(Stored items)

------------------------------------

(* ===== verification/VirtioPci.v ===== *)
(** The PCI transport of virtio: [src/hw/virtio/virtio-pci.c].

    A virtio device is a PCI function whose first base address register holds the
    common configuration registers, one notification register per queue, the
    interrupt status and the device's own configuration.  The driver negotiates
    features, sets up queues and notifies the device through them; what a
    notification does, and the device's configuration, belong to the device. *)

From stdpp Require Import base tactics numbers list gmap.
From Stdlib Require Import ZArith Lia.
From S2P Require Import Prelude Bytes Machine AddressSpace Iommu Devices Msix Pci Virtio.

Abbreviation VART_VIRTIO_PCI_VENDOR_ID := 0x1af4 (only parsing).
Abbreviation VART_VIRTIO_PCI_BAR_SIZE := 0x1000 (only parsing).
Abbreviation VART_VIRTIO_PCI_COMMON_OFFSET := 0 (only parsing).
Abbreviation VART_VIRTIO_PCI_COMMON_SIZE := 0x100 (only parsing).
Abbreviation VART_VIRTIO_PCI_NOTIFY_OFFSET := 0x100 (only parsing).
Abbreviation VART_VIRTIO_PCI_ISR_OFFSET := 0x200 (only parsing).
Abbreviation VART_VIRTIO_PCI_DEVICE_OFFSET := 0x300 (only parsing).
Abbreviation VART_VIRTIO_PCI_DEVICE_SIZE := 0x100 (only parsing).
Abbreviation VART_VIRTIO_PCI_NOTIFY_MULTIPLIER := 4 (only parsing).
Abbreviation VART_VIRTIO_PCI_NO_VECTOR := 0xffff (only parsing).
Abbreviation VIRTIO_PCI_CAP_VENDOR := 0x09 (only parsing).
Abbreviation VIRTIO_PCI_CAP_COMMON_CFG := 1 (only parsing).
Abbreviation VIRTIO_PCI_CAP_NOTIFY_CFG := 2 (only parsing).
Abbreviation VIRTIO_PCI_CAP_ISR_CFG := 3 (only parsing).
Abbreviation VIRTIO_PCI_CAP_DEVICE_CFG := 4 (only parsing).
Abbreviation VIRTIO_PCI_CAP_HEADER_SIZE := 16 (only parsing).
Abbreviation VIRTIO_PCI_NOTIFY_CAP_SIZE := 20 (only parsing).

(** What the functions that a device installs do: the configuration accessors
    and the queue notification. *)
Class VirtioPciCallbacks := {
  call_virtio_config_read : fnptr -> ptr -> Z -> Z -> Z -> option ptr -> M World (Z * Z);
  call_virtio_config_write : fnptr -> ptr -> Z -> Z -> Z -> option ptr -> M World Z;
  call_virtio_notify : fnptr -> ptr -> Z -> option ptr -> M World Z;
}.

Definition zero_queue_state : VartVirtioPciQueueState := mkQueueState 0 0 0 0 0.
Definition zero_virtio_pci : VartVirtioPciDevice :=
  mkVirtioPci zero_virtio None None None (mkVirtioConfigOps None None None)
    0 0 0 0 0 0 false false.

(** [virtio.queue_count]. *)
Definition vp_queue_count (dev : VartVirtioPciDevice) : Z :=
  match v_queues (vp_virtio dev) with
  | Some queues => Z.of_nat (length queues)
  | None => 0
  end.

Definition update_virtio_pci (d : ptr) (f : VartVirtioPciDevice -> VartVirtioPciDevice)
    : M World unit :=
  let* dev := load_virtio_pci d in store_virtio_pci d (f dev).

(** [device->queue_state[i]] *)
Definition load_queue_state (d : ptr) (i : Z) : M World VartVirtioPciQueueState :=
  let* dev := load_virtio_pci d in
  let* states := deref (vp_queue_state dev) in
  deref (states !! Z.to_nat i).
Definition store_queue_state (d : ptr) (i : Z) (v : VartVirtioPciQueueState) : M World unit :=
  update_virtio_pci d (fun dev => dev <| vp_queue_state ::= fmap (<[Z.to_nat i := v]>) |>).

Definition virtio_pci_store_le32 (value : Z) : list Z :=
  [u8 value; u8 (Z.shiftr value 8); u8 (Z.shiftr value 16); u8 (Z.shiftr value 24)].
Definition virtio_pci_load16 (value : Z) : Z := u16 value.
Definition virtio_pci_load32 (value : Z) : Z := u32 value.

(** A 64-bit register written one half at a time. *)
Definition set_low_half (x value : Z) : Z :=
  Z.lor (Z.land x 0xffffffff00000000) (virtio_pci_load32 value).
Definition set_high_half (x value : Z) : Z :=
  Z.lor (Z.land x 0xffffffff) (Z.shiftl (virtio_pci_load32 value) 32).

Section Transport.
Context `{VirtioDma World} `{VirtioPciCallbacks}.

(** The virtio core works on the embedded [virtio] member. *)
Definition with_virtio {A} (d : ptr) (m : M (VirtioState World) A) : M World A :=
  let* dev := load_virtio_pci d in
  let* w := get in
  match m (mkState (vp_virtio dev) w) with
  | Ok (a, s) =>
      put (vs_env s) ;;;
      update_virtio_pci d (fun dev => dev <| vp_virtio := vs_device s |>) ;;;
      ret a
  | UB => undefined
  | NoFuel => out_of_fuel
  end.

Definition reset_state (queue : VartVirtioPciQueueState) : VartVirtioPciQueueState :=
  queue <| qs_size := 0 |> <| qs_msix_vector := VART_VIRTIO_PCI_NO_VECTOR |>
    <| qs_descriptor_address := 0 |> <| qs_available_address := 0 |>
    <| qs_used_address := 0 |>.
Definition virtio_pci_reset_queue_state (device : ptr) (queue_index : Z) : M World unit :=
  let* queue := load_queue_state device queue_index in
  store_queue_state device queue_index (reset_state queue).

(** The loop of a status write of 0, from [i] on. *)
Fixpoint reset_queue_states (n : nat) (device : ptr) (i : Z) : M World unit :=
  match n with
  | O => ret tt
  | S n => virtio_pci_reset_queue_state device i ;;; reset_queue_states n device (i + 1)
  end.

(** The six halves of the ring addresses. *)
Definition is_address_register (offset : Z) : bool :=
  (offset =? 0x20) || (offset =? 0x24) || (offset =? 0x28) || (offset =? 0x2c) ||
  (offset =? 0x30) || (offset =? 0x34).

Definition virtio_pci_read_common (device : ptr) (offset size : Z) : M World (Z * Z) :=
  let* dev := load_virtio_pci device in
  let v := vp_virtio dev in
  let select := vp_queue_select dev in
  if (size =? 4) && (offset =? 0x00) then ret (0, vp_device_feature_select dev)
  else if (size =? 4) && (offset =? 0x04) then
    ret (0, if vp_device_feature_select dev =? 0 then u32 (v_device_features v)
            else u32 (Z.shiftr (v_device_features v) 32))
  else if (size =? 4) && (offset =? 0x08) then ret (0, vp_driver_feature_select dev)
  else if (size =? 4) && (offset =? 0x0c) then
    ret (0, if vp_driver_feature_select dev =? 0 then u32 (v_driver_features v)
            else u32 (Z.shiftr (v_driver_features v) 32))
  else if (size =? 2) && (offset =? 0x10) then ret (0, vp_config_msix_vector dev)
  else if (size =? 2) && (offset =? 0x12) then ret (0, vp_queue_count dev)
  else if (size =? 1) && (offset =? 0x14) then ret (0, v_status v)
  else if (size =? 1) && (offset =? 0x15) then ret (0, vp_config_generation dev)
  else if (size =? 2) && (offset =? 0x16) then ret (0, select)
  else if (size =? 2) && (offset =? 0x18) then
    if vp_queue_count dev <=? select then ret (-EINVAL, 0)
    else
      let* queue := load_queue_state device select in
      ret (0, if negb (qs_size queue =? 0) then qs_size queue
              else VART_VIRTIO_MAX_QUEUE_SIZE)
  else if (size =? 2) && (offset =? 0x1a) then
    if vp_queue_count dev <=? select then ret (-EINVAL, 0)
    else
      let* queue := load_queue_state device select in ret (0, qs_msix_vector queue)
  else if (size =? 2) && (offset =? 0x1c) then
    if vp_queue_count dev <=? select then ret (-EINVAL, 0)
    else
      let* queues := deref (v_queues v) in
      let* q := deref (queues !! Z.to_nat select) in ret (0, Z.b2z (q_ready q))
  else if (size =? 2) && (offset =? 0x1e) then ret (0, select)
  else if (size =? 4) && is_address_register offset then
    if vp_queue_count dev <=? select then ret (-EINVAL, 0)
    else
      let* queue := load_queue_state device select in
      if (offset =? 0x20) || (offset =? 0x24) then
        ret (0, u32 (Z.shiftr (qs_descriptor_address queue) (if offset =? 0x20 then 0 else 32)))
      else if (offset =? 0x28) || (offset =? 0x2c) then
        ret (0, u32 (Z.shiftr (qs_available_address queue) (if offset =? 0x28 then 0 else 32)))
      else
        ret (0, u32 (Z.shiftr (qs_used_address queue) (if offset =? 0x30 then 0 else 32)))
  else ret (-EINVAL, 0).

------------------------------------

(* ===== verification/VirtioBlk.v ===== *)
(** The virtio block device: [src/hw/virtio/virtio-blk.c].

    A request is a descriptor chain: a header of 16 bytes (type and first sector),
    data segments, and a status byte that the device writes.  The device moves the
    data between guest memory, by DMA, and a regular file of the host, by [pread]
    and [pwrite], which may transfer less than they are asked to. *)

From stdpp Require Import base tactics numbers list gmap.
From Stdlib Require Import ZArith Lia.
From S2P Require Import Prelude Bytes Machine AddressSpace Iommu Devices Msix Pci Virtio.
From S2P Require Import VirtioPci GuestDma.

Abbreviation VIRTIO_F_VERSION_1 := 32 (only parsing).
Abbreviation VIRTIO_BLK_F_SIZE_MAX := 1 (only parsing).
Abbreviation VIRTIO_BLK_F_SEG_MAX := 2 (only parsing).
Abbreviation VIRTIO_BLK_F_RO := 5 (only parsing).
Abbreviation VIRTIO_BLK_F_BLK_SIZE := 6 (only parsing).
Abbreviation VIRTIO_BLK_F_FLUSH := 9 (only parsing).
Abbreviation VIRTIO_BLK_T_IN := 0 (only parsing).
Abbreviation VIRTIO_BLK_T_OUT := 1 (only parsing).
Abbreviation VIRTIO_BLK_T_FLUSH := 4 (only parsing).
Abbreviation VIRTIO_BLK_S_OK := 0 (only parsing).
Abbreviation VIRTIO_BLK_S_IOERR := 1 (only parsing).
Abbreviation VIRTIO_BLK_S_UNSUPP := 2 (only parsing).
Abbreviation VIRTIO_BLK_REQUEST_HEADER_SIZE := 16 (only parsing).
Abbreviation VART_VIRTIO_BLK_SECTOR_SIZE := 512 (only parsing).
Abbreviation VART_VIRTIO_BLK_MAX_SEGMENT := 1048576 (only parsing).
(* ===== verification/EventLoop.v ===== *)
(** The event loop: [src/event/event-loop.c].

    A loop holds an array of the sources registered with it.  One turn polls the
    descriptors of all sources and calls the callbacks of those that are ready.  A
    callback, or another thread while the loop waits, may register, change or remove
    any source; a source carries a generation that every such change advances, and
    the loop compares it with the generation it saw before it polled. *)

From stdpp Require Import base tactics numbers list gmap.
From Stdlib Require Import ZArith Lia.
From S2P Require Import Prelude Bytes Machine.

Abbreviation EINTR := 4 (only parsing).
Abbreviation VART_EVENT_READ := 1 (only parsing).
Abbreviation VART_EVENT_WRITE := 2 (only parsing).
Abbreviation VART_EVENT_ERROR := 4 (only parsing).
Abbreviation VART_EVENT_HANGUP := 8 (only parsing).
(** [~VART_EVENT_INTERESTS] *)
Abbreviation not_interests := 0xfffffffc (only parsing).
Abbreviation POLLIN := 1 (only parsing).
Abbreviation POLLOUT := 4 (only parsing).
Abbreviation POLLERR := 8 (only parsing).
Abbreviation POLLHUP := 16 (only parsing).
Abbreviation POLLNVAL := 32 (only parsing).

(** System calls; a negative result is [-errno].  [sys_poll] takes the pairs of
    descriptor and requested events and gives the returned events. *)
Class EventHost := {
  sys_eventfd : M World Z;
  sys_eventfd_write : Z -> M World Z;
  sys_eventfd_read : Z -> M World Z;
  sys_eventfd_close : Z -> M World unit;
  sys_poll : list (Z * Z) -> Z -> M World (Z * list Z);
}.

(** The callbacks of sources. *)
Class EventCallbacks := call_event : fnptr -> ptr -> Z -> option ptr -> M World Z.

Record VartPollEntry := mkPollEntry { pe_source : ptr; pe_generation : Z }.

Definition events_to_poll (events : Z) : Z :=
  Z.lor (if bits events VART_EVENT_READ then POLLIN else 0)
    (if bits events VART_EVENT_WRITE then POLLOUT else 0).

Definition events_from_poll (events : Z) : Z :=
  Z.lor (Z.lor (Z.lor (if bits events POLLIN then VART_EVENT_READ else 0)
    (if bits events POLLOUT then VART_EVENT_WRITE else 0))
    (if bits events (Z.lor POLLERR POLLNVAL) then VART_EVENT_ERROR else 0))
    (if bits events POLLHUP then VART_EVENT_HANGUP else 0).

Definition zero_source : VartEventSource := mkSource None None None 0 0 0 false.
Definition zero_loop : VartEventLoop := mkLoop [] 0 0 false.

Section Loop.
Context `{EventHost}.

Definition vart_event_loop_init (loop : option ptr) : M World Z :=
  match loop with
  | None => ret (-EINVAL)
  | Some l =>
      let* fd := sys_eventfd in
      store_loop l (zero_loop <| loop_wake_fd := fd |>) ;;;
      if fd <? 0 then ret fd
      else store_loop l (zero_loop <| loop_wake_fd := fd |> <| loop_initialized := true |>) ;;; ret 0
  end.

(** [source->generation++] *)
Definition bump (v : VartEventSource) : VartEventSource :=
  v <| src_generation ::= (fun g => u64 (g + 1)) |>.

------------------------------------

EXERCISE GOAL ::
Print exactly the lines above from the one with "ret (0, if vp_device_feature_select" to the one with "else if (size =? 1) && (offset =? 0x14)", including both.

EXERCISE SOLUTION ::
    ret (0, if vp_device_feature_select dev =? 0 then u32 (v_device_features v)
            else u32 (Z.shiftr (v_device_features v) 32))
  else if (size =? 4) && (offset =? 0x08) then ret (0, vp_driver_feature_select dev)
  else if (size =? 4) && (offset =? 0x0c) then
    ret (0, if vp_driver_feature_select dev =? 0 then u32 (v_driver_features v)
            else u32 (Z.shiftr (v_driver_features v) 32))
  else if (size =? 2) && (offset =? 0x10) then ret (0, vp_config_msix_vector dev)
  else if (size =? 2) && (offset =? 0x12) then ret (0, vp_queue_count dev)
  else if (size =? 1) && (offset =? 0x14) then ret (0, v_status v)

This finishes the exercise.